### WHAT TO PRODUCE
Copy the lines below exactly. Start at the first and finish with the line containing "Definition slice (off".

### SUPPLIED RECORDS
--- START ---

(* ===== verification/Bytes.v ===== *)
(** Byte strings: the Python operations the wire formats use ([bytes] slices,
    [bytearray] slice assignment, [struct] packing and unpacking of fixed-width
    unsigned fields in either byte order), with the lemmas that compute a slice
    of a built record. *)

From S2P Require Import Prelude.
#[local] Open Scope Z_scope.

(** * Operations *)

(** [data[off : off + n]] *)
Definition slice (off n : nat) (data : bytes) : bytes := take n (drop off data).

(** [data[off : off + len(new)] = new] within the bounds of [data]. *)
Definition splice (off : nat) (new data : bytes) : bytes :=
  take off data ++ new ++ drop (off + length new) data.

(** Little-endian and big-endian renderings of [n] bytes. *)
Definition le (n : nat) (v : Z) : bytes := Z_to_little_endian (Z.of_nat n) 8 v.
Definition be (n : nat) (v : Z) : bytes := reverse (le n v).
Definition le_val (b : bytes) : Z := little_endian_to_Z 8 b.
Definition be_val (b : bytes) : Z := le_val (reverse b).

Arguments le : simpl never.
Arguments be : simpl never.

(** A [struct] unsigned field of [n] bytes packs [v] or raises
    [struct.error]. *)
Definition in_uint (n : nat) (v : Z) : bool :=
  (0 <=? v) && (v <? 2 ^ (8 * Z.of_nat n)).

Definition pack_le (n : nat) (v : Z) : result bytes :=
  if in_uint n v then Ok (le n v) else Raise StructError.
Definition pack_be (n : nat) (v : Z) : result bytes :=
  if in_uint n v then Ok (be n v) else Raise StructError.

(** The [struct] format characters B, H, I and Q as widths. *)
Abbreviation fB := 1%nat (only parsing).
Abbreviation fH := 2%nat (only parsing).
Abbreviation fI := 4%nat (only parsing).
Abbreviation fQ := 8%nat (only parsing).

(** [struct.pack] of consecutive fields given as (width, value) pairs. *)
Fixpoint pack_fields_le (fs : list (nat * Z)) : result bytes :=
  match fs with
  | [] => Ok []
  | (n, v) :: fs' =>
      b ← pack_le n v; bs ← pack_fields_le fs'; Ok (b ++ bs)
  end.

(** [struct.pack_into(fmt, buf, off, ...)]: raises when a value does not fit
    its field or the record does not fit the buffer. *)
Definition pack_into_le (fs : list (nat * Z)) (off : nat) (buf : bytes) :
    result bytes :=
  b ← pack_fields_le fs;
  if (off + length b <=? length buf)%nat then Ok (splice off b buf)
  else Raise StructError.

(** [struct.unpack_from] of one unsigned field. *)
Definition unpack_le (n off : nat) (buf : bytes) : result Z :=
  if (off + n <=? length buf)%nat then Ok (le_val (slice off n buf))
  else Raise StructError.
Definition unpack_be (n off : nat) (buf : bytes) : result Z :=
  if (off + n <=? length buf)%nat then Ok (be_val (slice off n buf))
  else Raise StructError.

(** [data[i]] *)
Definition byte_at (i : nat) (data : bytes) : result Z :=
  match data !! i with Some x => Ok x | None => Raise IndexError end.

(** [data[i] = v] on a [bytearray]: [v] outside a byte raises ValueError. *)
Definition set_byte (i : nat) (v : Z) (data : bytes) : result bytes :=
  if negb (i <? length data)%nat then Raise IndexError
  else if (0 <=? v) && (v <? 256) then Ok (<[i := v]> data)
  else Raise ValueError.

(** * Lemmas *)

Lemma length_le n v : length (le n v) = n.
Proof. unfold le. apply Nat2Z.inj. rewrite length_Z_to_little_endian; lia. Qed.

Lemma length_be n v : length (be n v) = n.
Proof. unfold be. by rewrite length_reverse, length_le. Qed.

Lemma wf_le n v : wf_bytes (le n v).
Proof. unfold wf_bytes, le. change 256 with (2 ^ 8). apply Z_to_little_endian_bound; lia. Qed.

Lemma wf_be n v : wf_bytes (be n v).
Proof. unfold wf_bytes, be. apply Forall_reverse, wf_le. Qed.

Lemma le_val_le n v : in_uint n v = true → le_val (le n v) = v.
Proof.
  unfold in_uint, le_val, le. intros H.
  rewrite little_endian_to_Z_to_little_endian by lia.
  rewrite Z.mod_small; [done|]. rewrite (Z.mul_comm (Z.of_nat n)). lia.
Qed.

Lemma be_val_be n v : in_uint n v = true → be_val (be n v) = v.
Proof. intros. unfold be_val, be. rewrite reverse_involutive. by apply le_val_le. Qed.

Lemma le_le_val b n : wf_bytes b → length b = n → le n (le_val b) = b.
Proof. intros Hwf <-. by apply Z_to_little_endian_to_Z. Qed.

Lemma be_be_val b n : wf_bytes b → length b = n → be n (be_val b) = b.
Proof.
  intros Hwf <-. unfold be, be_val. rewrite le_le_val.
  - apply reverse_involutive.
  - by apply Forall_reverse.
  - apply length_reverse.
Qed.

Lemma le_val_bound b :
  wf_bytes b → 0 ≤ le_val b < 2 ^ (8 * Z.of_nat (length b)).
Proof.
  intros Hwf. rewrite (Z.mul_comm 8). by apply little_endian_to_Z_bound.
Qed.

Lemma in_uint_le_val b n : wf_bytes b → length b = n → in_uint n (le_val b) = true.
Proof. intros Hwf <-. unfold in_uint. pose proof (le_val_bound b Hwf). lia. Qed.

Lemma pack_le_ok n v : in_uint n v = true → pack_le n v = Ok (le n v).
Proof. unfold pack_le. by intros ->. Qed.

Lemma pack_be_ok n v : in_uint n v = true → pack_be n v = Ok (be n v).
Proof. unfold pack_be. by intros ->. Qed.

Lemma set_byte_ok i v data :
  (i < length data)%nat → 0 ≤ v < 256 → set_byte i v data = Ok (<[i := v]> data).
Proof. intros. unfold set_byte. guards. done. Qed.

Lemma pack_fields_le_ok fs :
  Forall (λ f, in_uint f.1 f.2 = true) fs →
  pack_fields_le fs = Ok (concat ((λ f, le f.1 f.2) <$> fs)).
Proof.
  induction 1 as [|[n v] fs Hf ? IH]; [done|]; simpl in *.
  by rewrite pack_le_ok, IH.
Qed.

Lemma lor_bound n a b :
  0 ≤ n → 0 ≤ a < 2 ^ n → 0 ≤ b < 2 ^ n → 0 ≤ Z.lor a b < 2 ^ n.
Proof.
  intros Hn Ha Hb. rewrite <- (Z.mod_small a (2 ^ n)), <- (Z.mod_small b (2 ^ n)) by done.
  rewrite <- !Z.land_ones, <- Z.land_lor_distr_l, Z.land_ones by done.
  apply Z.mod_pos_bound. lia.
Qed.

(** ** Slices of spliced buffers *)

Lemma length_slice off n data :
  (off + n ≤ length data)%nat → length (slice off n data) = n.
Proof. intros. unfold slice. rewrite length_take, length_drop. lia. Qed.

Lemma wf_slice off n data : wf_bytes data → wf_bytes (slice off n data).
Proof. intros. by apply Forall_take, Forall_drop. Qed.

Lemma length_splice off new data :
  (off + length new ≤ length data)%nat →
  length (splice off new data) = length data.
Proof.
  intros. unfold splice. rewrite !length_app, length_take, length_drop. lia.
Qed.

Lemma length_splice_eq off new data :
  length (splice off new data) =
    (Nat.min off (length data) + (length new + (length data - (off + length new))))%nat.
Proof. unfold splice. by rewrite !length_app, length_take, length_drop. Qed.

Lemma wf_splice off new data :
  wf_bytes new → wf_bytes data → wf_bytes (splice off new data).
Proof.
  intros. apply Forall_app; split; [by apply Forall_take|].
  apply Forall_app; split; [done|by apply Forall_drop].
Qed.

Lemma lookup_splice off new data i :
  (off + length new ≤ length data)%nat →
  splice off new data !! i =
    if decide (off ≤ i < off + length new)%nat then new !! (i - off)%nat
    else data !! i.
Proof.
  intros Hlen. unfold splice. case_decide.
  - rewrite lookup_app_r; rewrite length_take_le by lia; [|lia].
    by rewrite lookup_app_l by lia.
  - destruct (decide (i < off)%nat).
    + rewrite lookup_app_l by (rewrite length_take_le; lia).
      by rewrite lookup_take_lt.
    + rewrite lookup_app_r; rewrite length_take_le by lia; [|lia].
      rewrite lookup_app_r by lia. rewrite lookup_drop. f_equal. lia.
Qed.

Lemma lookup_slice off n data i :
  slice off n data !! i =
    if decide (i < n)%nat then data !! (off + i)%nat else None.
Proof.
  unfold slice. case_decide.
  - rewrite lookup_take_lt by done. apply lookup_drop.
  - by apply lookup_take_ge, Nat.nlt_ge.
Qed.

Lemma slice_splice_eq off n new data :
  (off + length new ≤ length data)%nat → n = length new →
  slice off n (splice off new data) = new.
Proof.
  intros Hlen ->. apply list_eq. intros i.
  rewrite lookup_slice, lookup_splice by done.
  repeat case_decide; try lia.
  - f_equal. lia.
  - symmetry. apply lookup_ge_None. lia.
Qed.

Lemma slice_splice_ne off n off' new data :
  (off' + length new ≤ length data)%nat →
  (off + n ≤ off' ∨ off' + length new ≤ off)%nat →
  slice off n (splice off' new data) = slice off n data.
Proof.
  intros Hlen Hdis. apply list_eq. intros i.
  rewrite !lookup_slice. case_decide; [|done].
  rewrite lookup_splice by done. case_decide; [lia|done].
Qed.

(** A slice inside the spliced part is a slice of the new bytes. *)
Lemma slice_splice_in off n off' new data :
  (off' + length new ≤ length data)%nat →
  (off' ≤ off)%nat → (off + n ≤ off' + length new)%nat →
  slice off n (splice off' new data) = slice (off - off') n new.
Proof.
  intros. apply list_eq. intros i. rewrite !lookup_slice.
  case_decide; [|done]. rewrite lookup_splice by done.
  case_decide; [|lia]. f_equal. lia.
Qed.

Lemma slice_app_l off n a b :
  (off + n ≤ length a)%nat → slice off n (a ++ b) = slice off n a.
Proof.
  intros. apply list_eq. intros i. rewrite !lookup_slice.
  case_decide; [|done]. by rewrite lookup_app_l by lia.
Qed.

Lemma slice_app_r off n a b :
  (length a ≤ off)%nat → slice off n (a ++ b) = slice (off - length a) n b.
Proof.
  intros. apply list_eq. intros i. rewrite !lookup_slice.
  case_decide; [|done]. rewrite lookup_app_r by lia. f_equal. lia.
Qed.

Lemma slice_split off n m data :
  slice off (n + m) data = slice off n data ++ slice (off + n) m data.
Proof. unfold slice. by rewrite <- drop_drop, take_take_drop. Qed.

Lemma slice_full n a : length a = n → slice 0 n a = a.
Proof. intros <-. unfold slice. by rewrite drop_0, firstn_all. Qed.

Lemma slice_insert off n i v data :
  (i < off ∨ off + n ≤ i)%nat →
  slice off n (<[i := v]> data) = slice off n data.
Proof.
  intros. apply list_eq. intros j. rewrite !lookup_slice.
  case_decide; [|done]. rewrite list_lookup_insert_ne by lia. done.
Qed.

Lemma wf_insert i v data :
  0 ≤ v < 256 → wf_bytes data → wf_bytes (<[i := v]> data).
Proof. intros. by apply Forall_insert. Qed.

Lemma length_pack_fields fs :
  length (concat ((λ f : nat * Z, le f.1 f.2) <$> fs)) = sum_list_with fst fs.
Proof.
  induction fs as [|[n v] fs IH]; [done|].
  rewrite fmap_cons; simpl. by rewrite length_app, length_le, IH.
Qed.

Lemma pack_into_le_ok fs off buf :
  Forall (λ f, in_uint f.1 f.2 = true) fs →
  (off + sum_list_with fst fs ≤ length buf)%nat →
  pack_into_le fs off buf =
    Ok (splice off (concat ((λ f, le f.1 f.2) <$> fs)) buf).
Proof.
  intros Hfs Hlen. unfold pack_into_le. rewrite pack_fields_le_ok by done.
  simpl. rewrite (proj2 (Nat.leb_le _ _)); [done|].
  by rewrite length_pack_fields.
Qed.

Lemma wf_replicate_0 n : wf_bytes (replicate n 0).
Proof. apply Forall_replicate. lia. Qed.

Lemma wf_nil : wf_bytes [].
Proof. by apply Forall_nil. Qed.

Lemma wf_app a b : wf_bytes a → wf_bytes b → wf_bytes (a ++ b).
Proof. intros. by apply Forall_app. Qed.

Create HintDb wf_bytes.
#[export] Hint Resolve wf_le wf_be wf_splice wf_slice wf_replicate_0 wf_insert wf_nil wf_app : wf_bytes.

Create Rewrite HintDb len.
#[export] Hint Rewrite @length_app @length_insert @length_replicate @length_take
  @length_drop length_le length_be length_splice_eq : len.

(** Lengths of built records. *)
Ltac len_lia :=
  cbn [length concat app fmap list_fmap sum_list_with fst snd Nat.add];
  autorewrite with len;
  cbn [length concat app fmap list_fmap sum_list_with fst snd Nat.add]; lia.

(** The side conditions of [pack_into_le_ok]: every field fits its width. *)
Ltac fields_ok :=
  repeat (apply Forall_cons; split; [simpl; try done; unfold in_uint in *; lia|]);
  apply Forall_nil; exact I.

--- END ---

### TASK SOLUTION
(* ===== verification/Bytes.v ===== *)
(** Byte strings: the Python operations the wire formats use ([bytes] slices,
    [bytearray] slice assignment, [struct] packing and unpacking of fixed-width
    unsigned fields in either byte order), with the lemmas that compute a slice
    of a built record. *)

From S2P Require Import Prelude.
#[local] Open Scope Z_scope.

(** * Operations *)

(** [data[off : off + n]] *)
Definition slice (off n : nat) (data : bytes) : bytes := take n (drop off data).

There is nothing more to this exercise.